Babl F E, Cooper E R, Damon B, Louie T, Kharasch S, Harris J A
Division of Pediatric Emergency Medicine, Boston University School of Medicine, Boston Medical Center, MA 02118, USA.
Am J Emerg Med. 2000 May;18(3):282-7. doi: 10.1016/s0735-6757(00)90123-2.

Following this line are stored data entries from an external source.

(* ===== verification/Value.v ===== *)
(** * Value: dynamically typed values

    Models src/binder/value.go: the android.os.Parcel writeValue / readValue
    subset that raw maps use.  [gval] is the Go [any] the code switches on, one
    constructor per case of the type switch and of the reflection fallback. *)

From stdpp Require Import base list numbers strings pretty.
From Stdlib Require Import Ascii.
From S2P Require Import Prelude Errors Unicode Parcel ParcelFacts Codec ObjectCodec Fields ParcelInv Slices.

Open Scope Z_scope.

(** ** Tags *)

Definition ValueNull : Z := -1.
Definition ValueString : Z := 0.
Definition ValueInteger : Z := 1.
Definition ValueMap : Z := 2.
Definition ValueParcelable : Z := 4.
Definition ValueShort : Z := 5.
Definition ValueLong : Z := 6.
Definition ValueFloat : Z := 7.
Definition ValueDouble : Z := 8.
Definition ValueBoolean : Z := 9.
Definition ValueList : Z := 11.
Definition ValueByteArray : Z := 13.
Definition ValueStringArray : Z := 14.
Definition ValueIBinder : Z := 15.
Definition ValueIntArray : Z := 18.
Definition ValueLongArray : Z := 19.
Definition ValueByte : Z := 20.
Definition ValueDoubleArray : Z := 28.
Definition ValueChar : Z := 29.
Definition ValueShortArray : Z := 30.
Definition ValueCharArray : Z := 31.
Definition ValueFloatArray : Z := 32.

(** ** Go values *)

Inductive gval (B : Type) : Type :=
| VNil
| VString (s : string)
| VStringPtr (s : option string)
| VInt (n : Z)
| VInt32 (n : Z) | VInt16 (n : Z) | VInt8 (n : Z) | VInt64 (n : Z) | VUint16 (n : Z)
| VBool (b : bool)
| VFloat32 (bits : Z) | VFloat64 (bits : Z)
| VBytes (bs : option (list Z))
| VStrings (l : option (list string))
| VInt32s (l : option (list Z)) | VInt64s (l : option (list Z))
| VInt16s (l : option (list Z)) | VUint16s (l : option (list Z))
| VFloat32s (l : option (list Z)) | VFloat64s (l : option (list Z))
| VBinder (b : B)
| VMapAny (m : option (list (gval B * gval B)))  (* map[any]any, in iteration order *)
| VMapOther (m : option (list (gval B * gval B))) (* another map type, through reflect *)
| VNamedBytes (bs : option (list Z))             (* another slice type of uint8 kind *)
| VSlice (l : option (list (gval B)))            (* another slice type, []any included *)
| VArray (l : list (gval B))
| VPtr (v : option (gval B))                     (* a pointer other than *string *)
| VOther (type : string).                        (* any other kind *)
Arguments VNil {B}.
Arguments VString {B} s.
Arguments VStringPtr {B} s.
Arguments VInt {B} n.
Arguments VInt32 {B} n.
Arguments VInt16 {B} n.
Arguments VInt8 {B} n.
Arguments VInt64 {B} n.
Arguments VUint16 {B} n.
Arguments VBool {B} b.
Arguments VFloat32 {B} bits.
Arguments VFloat64 {B} bits.
Arguments VBytes {B} bs.
Arguments VStrings {B} l.
Arguments VInt32s {B} l.
Arguments VInt64s {B} l.
Arguments VInt16s {B} l.
Arguments VUint16s {B} l.
Arguments VFloat32s {B} l.
Arguments VFloat64s {B} l.
Arguments VBinder {B} b.
Arguments VMapAny {B} m.
Arguments VMapOther {B} m.
Arguments VNamedBytes {B} bs.
Arguments VSlice {B} l.
Arguments VArray {B} l.
Arguments VPtr {B} v.
Arguments VOther {B} type.

(** *** [==] on interface values that hold what the reader produces *)

(** IEEE 754 equality on bit patterns: a NaN equals nothing, the two zeros are
    equal.  [e] is the exponent mask, [m] the mantissa mask. *)
Definition float_eqb (e m : Z) (a b : Z) : bool :=
  let nan x := (Z.land x e =? e) && negb (Z.land x m =? 0) in
  let mag x := Z.land x (Z.lor e m) in
  negb (nan a) && negb (nan b) && ((a =? b) || ((mag a =? 0) && (mag b =? 0))).

Definition float32_eqb : Z → Z → bool := float_eqb 2139095040 8388607.
Definition float64_eqb : Z → Z → bool := float_eqb 9218868437227405312 4503599627370495.

Class BinderEq (B : Type) := binder_eqb : B → B → bool.

Definition gval_hashable {B} (v : gval B) : bool :=
  match v with
  | VBytes _ | VStrings _ | VInt32s _ | VInt64s _ | VInt16s _ | VUint16s _ | VFloat32s _
  | VFloat64s _ | VMapAny _ | VMapOther _ | VNamedBytes _ | VSlice _ => false
  | _ => true
  end.

Definition gval_eqb {B} `{BinderEq B} (a b : gval B) : bool :=
  match a, b with
  | VNil, VNil => true
  | VString s, VString t => String.eqb s t
  | VInt m, VInt n | VInt32 m, VInt32 n | VInt16 m, VInt16 n | VInt8 m, VInt8 n
  | VInt64 m, VInt64 n | VUint16 m, VUint16 n => m =? n
  | VBool x, VBool y => Bool.eqb x y
  | VFloat32 x, VFloat32 y => float32_eqb x y
  | VFloat64 x, VFloat64 y => float64_eqb x y
  | VBinder x, VBinder y => binder_eqb x y
  | _, _ => false
  end.

Global Instance gval_GoKey {B} `{BinderEq B} : GoKey (gval B) :=
  {| hashable := gval_hashable; key_eqb := gval_eqb |}.

(** ** Writing *)

Definition dynamicValueLengthPrefixed (tag : Z) : bool :=
  (tag =? ValueMap) || (tag =? ValueParcelable) || (tag =? ValueList).

Section Ops.
Context {W B : Type} `{!BinderMarshal W B} `{!BinderEq B}.

Definition writeDynamicTagged (tag : Z) (body : PM W B unit) : PM W B unit :=
  WriteInt32 tag;;
  if dynamicValueLengthPrefixed tag then
    start ← position;
    WriteInt32 0;;
    bodyStart ← position;
    body;;
    bodyEnd ← position;
    SetPosition start;;
    WriteInt32 (i32 (bodyEnd - bodyStart));;
    SetPosition bodyEnd
  else body.

Definition writeStringArray (l : option (list string)) : PM W B unit := WriteSlice l (Some WriteString).
Definition writeInt32Array (l : option (list Z)) : PM W B unit := WriteSlice l (Some WriteInt32).
Definition writeInt64Array (l : option (list Z)) : PM W B unit := WriteSlice l (Some WriteInt64).
Definition writeInt16Array (l : option (list Z)) : PM W B unit := WriteSlice l (Some WriteInt32).
Definition writeUint16Array (l : option (list Z)) : PM W B unit := WriteSlice l (Some WriteInt32).
Definition writeFloat32Array (l : option (list Z)) : PM W B unit := WriteSlice l (Some WriteFloat32).
Definition writeFloat64Array (l : option (list Z)) : PM W B unit := WriteSlice l (Some WriteFloat64).

Definition readStringArray : PM W B (option (list string)) := ReadSlice (Some ReadString).
Definition readInt32Array : PM W B (option (list Z)) := ReadSlice (Some ReadInt32).
Definition readInt64Array : PM W B (option (list Z)) := ReadSlice (Some ReadInt64).
Definition readInt16Array : PM W B (option (list Z)) :=
  ReadSlice (Some (v ← ReadInt32; mret (i16 v))).
Definition readUint16Array : PM W B (option (list Z)) :=
  ReadSlice (Some (v ← ReadInt32; mret (u16 v))).
Definition readFloat32Array : PM W B (option (list Z)) := ReadSlice (Some ReadFloat32).
Definition readFloat64Array : PM W B (option (list Z)) := ReadSlice (Some ReadFloat64).

Definition write_null : PM W B unit := WriteInt32 ValueNull.

(** The [%q] verb on a name without characters to escape. *)
Definition quoted (s : string) : string :=
  String (ascii_of_nat 34) (s +:+ String (ascii_of_nat 34) EmptyString)%string.

(** A counted body of the reflection branches. *)
Definition write_counted (what : string) (n : Z) (body : PM W B unit) : PM W B unit :=
  if n >? maxInt32
  then throw (Errorf_w ErrBadParcelable (what +:+ " too large: " +:+ pretty n)%string)
  else WriteInt32 (i32 n);; body.

Fixpoint WriteDynamicValue (value : gval B) : PM W B unit :=
  s ← receiver;
  match s with
  | None => throw ErrBadParcelable
  | Some _ =>
      match value with
      | VNil => write_null
      | VString v => writeDynamicTagged ValueString (WriteString v)
      | VStringPtr None => write_null
      | VStringPtr (Some v) => writeDynamicTagged ValueString (WriteString v)
      | VInt v =>
          if (v >=? -2147483648) && (v <=? 2147483647)
          then writeDynamicTagged ValueInteger (WriteInt32 (i32 v))
          else writeDynamicTagged ValueLong (WriteInt64 v)
      | VInt32 v => writeDynamicTagged ValueInteger (WriteInt32 v)
      | VInt16 v => writeDynamicTagged ValueShort (WriteInt32 v)
      | VInt8 v => writeDynamicTagged ValueByte (WriteInt32 v)
      | VInt64 v => writeDynamicTagged ValueLong (WriteInt64 v)
      | VUint16 v => writeDynamicTagged ValueChar (WriteInt32 v)
      | VBool v => writeDynamicTagged ValueBoolean (WriteBool v)
      | VFloat32 v => writeDynamicTagged ValueFloat (WriteFloat32 v)
      | VFloat64 v => writeDynamicTagged ValueDouble (WriteFloat64 v)
      | VBytes v => writeDynamicTagged ValueByteArray (WriteBytes v)
      | VStrings v => writeDynamicTagged ValueStringArray (writeStringArray v)
      | VInt32s v => writeDynamicTagged ValueIntArray (writeInt32Array v)
      | VInt64s v => writeDynamicTagged ValueLongArray (writeInt64Array v)
      | VInt16s v => writeDynamicTagged ValueShortArray (writeInt16Array v)
      | VUint16s v => writeDynamicTagged ValueCharArray (writeUint16Array v)
      | VFloat32s v => writeDynamicTagged ValueFloatArray (writeFloat32Array v)
      | VFloat64s v => writeDynamicTagged ValueDoubleArray (writeFloat64Array v)
      | VBinder b => writeDynamicTagged ValueIBinder (WriteStrongBinder (Some b))
      | VMapAny m =>
          writeDynamicTagged ValueMap
            (WriteMap m (Some (λ k, WriteDynamicValue k, λ v, WriteDynamicValue v)))
      | VMapOther None => write_null
      | VMapOther (Some m) =>
          writeDynamicTagged ValueMap
            (write_counted "map" (len m)
               (write_pairs (λ k, WriteDynamicValue k) (λ v, WriteDynamicValue v) m))
      | VNamedBytes None => write_null
      | VNamedBytes (Some bs) => writeDynamicTagged ValueByteArray (WriteBytes (Some bs))
      | VSlice None => write_null
      | VSlice (Some l) =>
          writeDynamicTagged ValueList
            (write_counted "list" (len l) (write_elems (λ v, WriteDynamicValue v) l))
      | VArray l =>
          writeDynamicTagged ValueList
            (write_counted "list" (len l) (write_elems (λ v, WriteDynamicValue v) l))
      | VPtr None => write_null
      | VPtr (Some v) => WriteDynamicValue v
      | VOther t => throw (Errorf_w ErrUnsupported ("unsupported dynamic value type " +:+ t)%string)
      end
  end.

HIV postexposure prophylaxis (PEP) is now a well-established part of the management of health care workers after occupational exposures to HIV. Use of PEP for adults exposed to HIV after sexual contact or injection drug use in nonoccupational settings remains controversial with limited data available. There is even less information available concerning HIV PEP for children and adolescents after accidental needlestick injuries or sexual assault. The objective was to describe the current practice of and associated problems with HIV PEP for children and adolescents at an urban academic pediatric emergency department. A retrospective review of all children and adolescents offered HIV PEP between June 1997-June 1998 was conducted. Ten pediatric and adolescent patients were offered HIV PEP, six patients after sexual assault, four patients after needle stick injuries. There were two small children 2 and 3 years of age and eight adolescents. Of these 10 patients, eight were started on HIV PEP. The regimens used for PEP varied; zidovudine, lamivudine, and indinavir were prescribed for in seven patients and zidovudine, lamivudine, and nelfinavir for one other. All 10 patients were HIV negative by serology at baseline testing and all available for follow-up testing (5 of 10) remained HIV negative at 4 to 28 weeks. Only two patients completed the full course of 4 weeks of antiretroviral therapy. Financial concerns, side effects, additional psychiatric and substance abuse issues as well as the degree of parental involvement influenced whether PEP and clinical follow-up was completed. HIV PEP in the nonoccupational setting for children and adolescents presents a medical and management challenge, and requires a coordinated effort at the initial presentation to the health care system and at follow-up. The difficulties encountered in the patients in our series need to be considered before initiating prophylaxis. A provisional management approach to HIV PEP in children and adolescents is proposed.
HIV暴露后预防(PEP)现已成为医护人员职业暴露于HIV后管理工作中既定的一部分。在非职业环境下,对性接触或注射吸毒后暴露于HIV的成年人使用PEP仍存在争议,可用数据有限。关于儿童和青少年在意外针刺伤或性侵犯后进行HIV PEP的信息更少。目的是描述城市学术性儿科急诊科针对儿童和青少年进行HIV PEP的当前做法及相关问题。对1997年6月至1998年6月期间所有接受HIV PEP的儿童和青少年进行了回顾性研究。有10名儿科和青少年患者接受了HIV PEP,其中6名是性侵犯后,4名是针刺伤后。有两名2岁和3岁的幼儿以及八名青少年。在这10名患者中,有8名开始接受HIV PEP。用于PEP的方案各不相同;7名患者使用齐多夫定、拉米夫定和茚地那韦,另一名患者使用齐多夫定、拉米夫定和奈非那韦。所有10名患者在基线检测时血清学HIV均为阴性,所有可进行随访检测的患者(10名中的5名)在4至28周时仍为HIV阴性。只有两名患者完成了为期4周的抗逆转录病毒治疗全疗程。经济问题、副作用、额外的精神问题和药物滥用问题以及家长参与程度影响了PEP和临床随访是否完成。儿童和青少年在非职业环境下的HIV PEP带来了医疗和管理挑战,在初次就诊于医疗系统时以及随访时都需要协调努力。在开始预防之前,需要考虑我们系列研究中患者所遇到的困难。本文提出了一种针对儿童和青少年HIV PEP的临时管理方法。